▸ Supplied records:
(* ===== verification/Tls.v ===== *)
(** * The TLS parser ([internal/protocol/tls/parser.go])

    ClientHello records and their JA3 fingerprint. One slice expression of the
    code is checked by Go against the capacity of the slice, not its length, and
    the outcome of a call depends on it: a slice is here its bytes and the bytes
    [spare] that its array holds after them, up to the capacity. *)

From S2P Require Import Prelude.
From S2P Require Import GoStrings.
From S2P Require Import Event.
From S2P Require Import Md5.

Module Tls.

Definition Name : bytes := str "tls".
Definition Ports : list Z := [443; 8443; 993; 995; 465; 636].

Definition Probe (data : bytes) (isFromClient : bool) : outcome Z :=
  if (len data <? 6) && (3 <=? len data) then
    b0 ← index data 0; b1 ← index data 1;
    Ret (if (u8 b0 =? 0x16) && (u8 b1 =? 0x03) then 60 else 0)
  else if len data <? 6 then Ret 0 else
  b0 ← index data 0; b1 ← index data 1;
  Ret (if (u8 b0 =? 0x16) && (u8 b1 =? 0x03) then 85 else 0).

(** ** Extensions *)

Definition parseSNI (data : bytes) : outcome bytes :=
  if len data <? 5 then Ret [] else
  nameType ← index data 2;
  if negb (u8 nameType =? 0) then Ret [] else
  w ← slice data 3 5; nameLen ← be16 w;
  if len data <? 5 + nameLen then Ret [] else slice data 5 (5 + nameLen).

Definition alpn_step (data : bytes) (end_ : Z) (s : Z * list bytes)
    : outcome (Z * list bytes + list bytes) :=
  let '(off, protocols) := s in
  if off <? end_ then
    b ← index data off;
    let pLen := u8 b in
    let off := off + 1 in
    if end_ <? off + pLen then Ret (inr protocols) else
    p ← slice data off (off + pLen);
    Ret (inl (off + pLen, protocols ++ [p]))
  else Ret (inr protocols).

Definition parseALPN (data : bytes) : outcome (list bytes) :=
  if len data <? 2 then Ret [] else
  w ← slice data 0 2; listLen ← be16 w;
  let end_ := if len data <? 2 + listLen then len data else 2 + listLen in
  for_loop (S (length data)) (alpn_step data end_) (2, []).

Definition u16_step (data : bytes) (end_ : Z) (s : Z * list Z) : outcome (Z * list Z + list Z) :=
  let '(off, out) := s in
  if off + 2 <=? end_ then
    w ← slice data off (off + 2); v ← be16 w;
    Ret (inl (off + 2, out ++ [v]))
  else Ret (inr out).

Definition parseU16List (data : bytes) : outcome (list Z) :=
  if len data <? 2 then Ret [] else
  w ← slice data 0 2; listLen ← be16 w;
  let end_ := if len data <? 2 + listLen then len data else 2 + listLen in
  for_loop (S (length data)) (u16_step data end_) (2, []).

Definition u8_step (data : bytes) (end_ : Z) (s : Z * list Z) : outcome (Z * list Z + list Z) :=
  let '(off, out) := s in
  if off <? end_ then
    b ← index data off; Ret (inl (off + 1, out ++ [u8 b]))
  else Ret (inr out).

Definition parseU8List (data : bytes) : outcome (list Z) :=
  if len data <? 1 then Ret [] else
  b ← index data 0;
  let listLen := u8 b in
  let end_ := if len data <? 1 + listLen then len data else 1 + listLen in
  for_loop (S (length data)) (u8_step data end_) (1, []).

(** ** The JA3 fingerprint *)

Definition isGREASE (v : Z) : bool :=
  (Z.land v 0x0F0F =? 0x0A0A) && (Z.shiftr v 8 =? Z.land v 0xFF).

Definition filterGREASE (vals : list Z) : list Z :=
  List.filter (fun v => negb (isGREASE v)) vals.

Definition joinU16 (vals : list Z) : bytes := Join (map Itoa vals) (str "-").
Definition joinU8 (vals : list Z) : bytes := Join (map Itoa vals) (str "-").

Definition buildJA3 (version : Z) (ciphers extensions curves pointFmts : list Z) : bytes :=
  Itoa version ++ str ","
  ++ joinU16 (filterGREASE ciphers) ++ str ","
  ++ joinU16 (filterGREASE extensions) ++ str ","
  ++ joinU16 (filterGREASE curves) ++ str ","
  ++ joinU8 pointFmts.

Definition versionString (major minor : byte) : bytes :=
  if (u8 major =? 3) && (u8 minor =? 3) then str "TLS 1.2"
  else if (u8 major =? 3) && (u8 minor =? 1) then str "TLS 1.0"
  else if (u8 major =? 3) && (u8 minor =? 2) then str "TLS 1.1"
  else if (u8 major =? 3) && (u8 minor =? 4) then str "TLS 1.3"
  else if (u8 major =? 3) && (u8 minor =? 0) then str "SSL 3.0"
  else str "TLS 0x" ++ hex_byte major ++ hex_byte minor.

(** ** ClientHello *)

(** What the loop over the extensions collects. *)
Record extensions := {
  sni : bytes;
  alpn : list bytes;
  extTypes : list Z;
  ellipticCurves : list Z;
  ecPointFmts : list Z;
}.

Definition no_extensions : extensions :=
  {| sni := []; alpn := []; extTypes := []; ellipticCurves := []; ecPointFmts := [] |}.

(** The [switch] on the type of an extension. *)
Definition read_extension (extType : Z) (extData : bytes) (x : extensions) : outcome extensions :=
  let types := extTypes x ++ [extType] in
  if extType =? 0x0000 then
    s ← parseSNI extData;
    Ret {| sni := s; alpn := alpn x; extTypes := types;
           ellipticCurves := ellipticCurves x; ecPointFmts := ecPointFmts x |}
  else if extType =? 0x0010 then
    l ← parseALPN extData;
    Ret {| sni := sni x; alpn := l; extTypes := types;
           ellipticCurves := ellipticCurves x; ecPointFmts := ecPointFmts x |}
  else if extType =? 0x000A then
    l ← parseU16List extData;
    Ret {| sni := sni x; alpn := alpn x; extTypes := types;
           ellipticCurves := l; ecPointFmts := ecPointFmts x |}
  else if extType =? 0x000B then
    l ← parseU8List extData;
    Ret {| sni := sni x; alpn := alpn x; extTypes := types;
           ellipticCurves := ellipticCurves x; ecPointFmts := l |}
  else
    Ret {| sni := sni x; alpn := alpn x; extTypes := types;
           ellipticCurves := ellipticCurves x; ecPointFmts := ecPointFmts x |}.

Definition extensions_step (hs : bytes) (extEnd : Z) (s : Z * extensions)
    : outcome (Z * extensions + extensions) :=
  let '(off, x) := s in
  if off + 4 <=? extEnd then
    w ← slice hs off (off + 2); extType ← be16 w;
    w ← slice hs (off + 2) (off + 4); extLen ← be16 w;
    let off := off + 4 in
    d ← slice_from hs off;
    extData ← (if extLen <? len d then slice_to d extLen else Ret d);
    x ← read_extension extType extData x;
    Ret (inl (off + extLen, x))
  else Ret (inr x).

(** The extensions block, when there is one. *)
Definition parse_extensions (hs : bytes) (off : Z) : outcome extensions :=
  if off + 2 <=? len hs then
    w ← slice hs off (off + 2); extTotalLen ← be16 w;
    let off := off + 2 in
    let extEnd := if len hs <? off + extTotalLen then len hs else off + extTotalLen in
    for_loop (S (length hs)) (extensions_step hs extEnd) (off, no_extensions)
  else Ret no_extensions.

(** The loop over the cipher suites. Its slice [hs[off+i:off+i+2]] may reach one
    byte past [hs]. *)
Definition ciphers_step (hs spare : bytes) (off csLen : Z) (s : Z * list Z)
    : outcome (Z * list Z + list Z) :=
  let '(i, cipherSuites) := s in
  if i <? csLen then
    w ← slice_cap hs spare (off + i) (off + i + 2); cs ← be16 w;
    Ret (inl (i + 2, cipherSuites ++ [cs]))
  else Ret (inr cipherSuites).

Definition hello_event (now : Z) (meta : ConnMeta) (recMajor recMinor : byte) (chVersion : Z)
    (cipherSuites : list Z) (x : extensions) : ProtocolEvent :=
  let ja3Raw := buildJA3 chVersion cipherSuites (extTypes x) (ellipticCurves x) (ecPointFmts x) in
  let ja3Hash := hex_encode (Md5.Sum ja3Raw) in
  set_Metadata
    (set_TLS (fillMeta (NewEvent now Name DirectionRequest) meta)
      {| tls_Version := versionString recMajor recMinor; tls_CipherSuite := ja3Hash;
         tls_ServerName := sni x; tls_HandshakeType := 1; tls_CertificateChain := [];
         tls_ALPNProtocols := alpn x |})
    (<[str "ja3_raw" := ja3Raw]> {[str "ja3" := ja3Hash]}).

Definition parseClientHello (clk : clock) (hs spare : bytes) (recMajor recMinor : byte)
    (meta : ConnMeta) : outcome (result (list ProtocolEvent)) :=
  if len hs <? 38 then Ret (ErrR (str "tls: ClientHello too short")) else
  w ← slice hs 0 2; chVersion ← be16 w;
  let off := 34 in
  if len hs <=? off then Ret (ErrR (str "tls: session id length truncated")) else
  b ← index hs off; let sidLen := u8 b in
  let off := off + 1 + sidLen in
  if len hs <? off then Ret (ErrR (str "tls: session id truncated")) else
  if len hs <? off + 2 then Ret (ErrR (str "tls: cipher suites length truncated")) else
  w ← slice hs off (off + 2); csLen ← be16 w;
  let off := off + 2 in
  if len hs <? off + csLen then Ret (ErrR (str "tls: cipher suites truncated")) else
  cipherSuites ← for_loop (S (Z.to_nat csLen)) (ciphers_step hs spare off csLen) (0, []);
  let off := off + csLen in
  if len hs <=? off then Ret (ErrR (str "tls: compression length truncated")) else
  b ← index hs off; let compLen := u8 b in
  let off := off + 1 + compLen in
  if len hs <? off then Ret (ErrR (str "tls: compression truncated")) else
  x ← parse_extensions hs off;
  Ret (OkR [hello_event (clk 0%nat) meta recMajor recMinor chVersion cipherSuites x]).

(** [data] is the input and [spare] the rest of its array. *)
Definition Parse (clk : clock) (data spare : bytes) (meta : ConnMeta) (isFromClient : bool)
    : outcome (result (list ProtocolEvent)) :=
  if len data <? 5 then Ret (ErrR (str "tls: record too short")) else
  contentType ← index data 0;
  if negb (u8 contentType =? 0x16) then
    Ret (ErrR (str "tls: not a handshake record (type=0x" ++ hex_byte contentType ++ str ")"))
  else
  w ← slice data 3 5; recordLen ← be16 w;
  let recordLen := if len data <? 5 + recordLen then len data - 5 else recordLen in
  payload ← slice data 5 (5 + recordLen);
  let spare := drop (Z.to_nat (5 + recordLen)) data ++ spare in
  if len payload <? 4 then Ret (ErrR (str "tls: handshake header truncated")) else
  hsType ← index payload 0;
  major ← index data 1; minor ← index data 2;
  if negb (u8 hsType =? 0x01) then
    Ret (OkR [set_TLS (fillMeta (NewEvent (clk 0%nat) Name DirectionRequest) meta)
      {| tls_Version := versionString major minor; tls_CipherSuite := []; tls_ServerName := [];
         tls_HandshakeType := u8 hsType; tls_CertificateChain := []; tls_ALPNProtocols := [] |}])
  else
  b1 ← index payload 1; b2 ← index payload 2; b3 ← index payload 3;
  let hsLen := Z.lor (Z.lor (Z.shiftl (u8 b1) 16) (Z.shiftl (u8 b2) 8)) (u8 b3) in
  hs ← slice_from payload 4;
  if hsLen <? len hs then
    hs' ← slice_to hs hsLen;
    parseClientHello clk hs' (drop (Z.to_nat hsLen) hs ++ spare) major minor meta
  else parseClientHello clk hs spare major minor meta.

▸ Task to carry out: Output the listing above word for word, from the opening line through the line that contains "From S2P Require Import Event.", and leave out everything after it.

▸ Output of the exercise:
(* ===== verification/Tls.v ===== *)
(** * The TLS parser ([internal/protocol/tls/parser.go])

    ClientHello records and their JA3 fingerprint. One slice expression of the
    code is checked by Go against the capacity of the slice, not its length, and
    the outcome of a call depends on it: a slice is here its bytes and the bytes
    [spare] that its array holds after them, up to the capacity. *)

From S2P Require Import Prelude.
From S2P Require Import GoStrings.
From S2P Require Import Event.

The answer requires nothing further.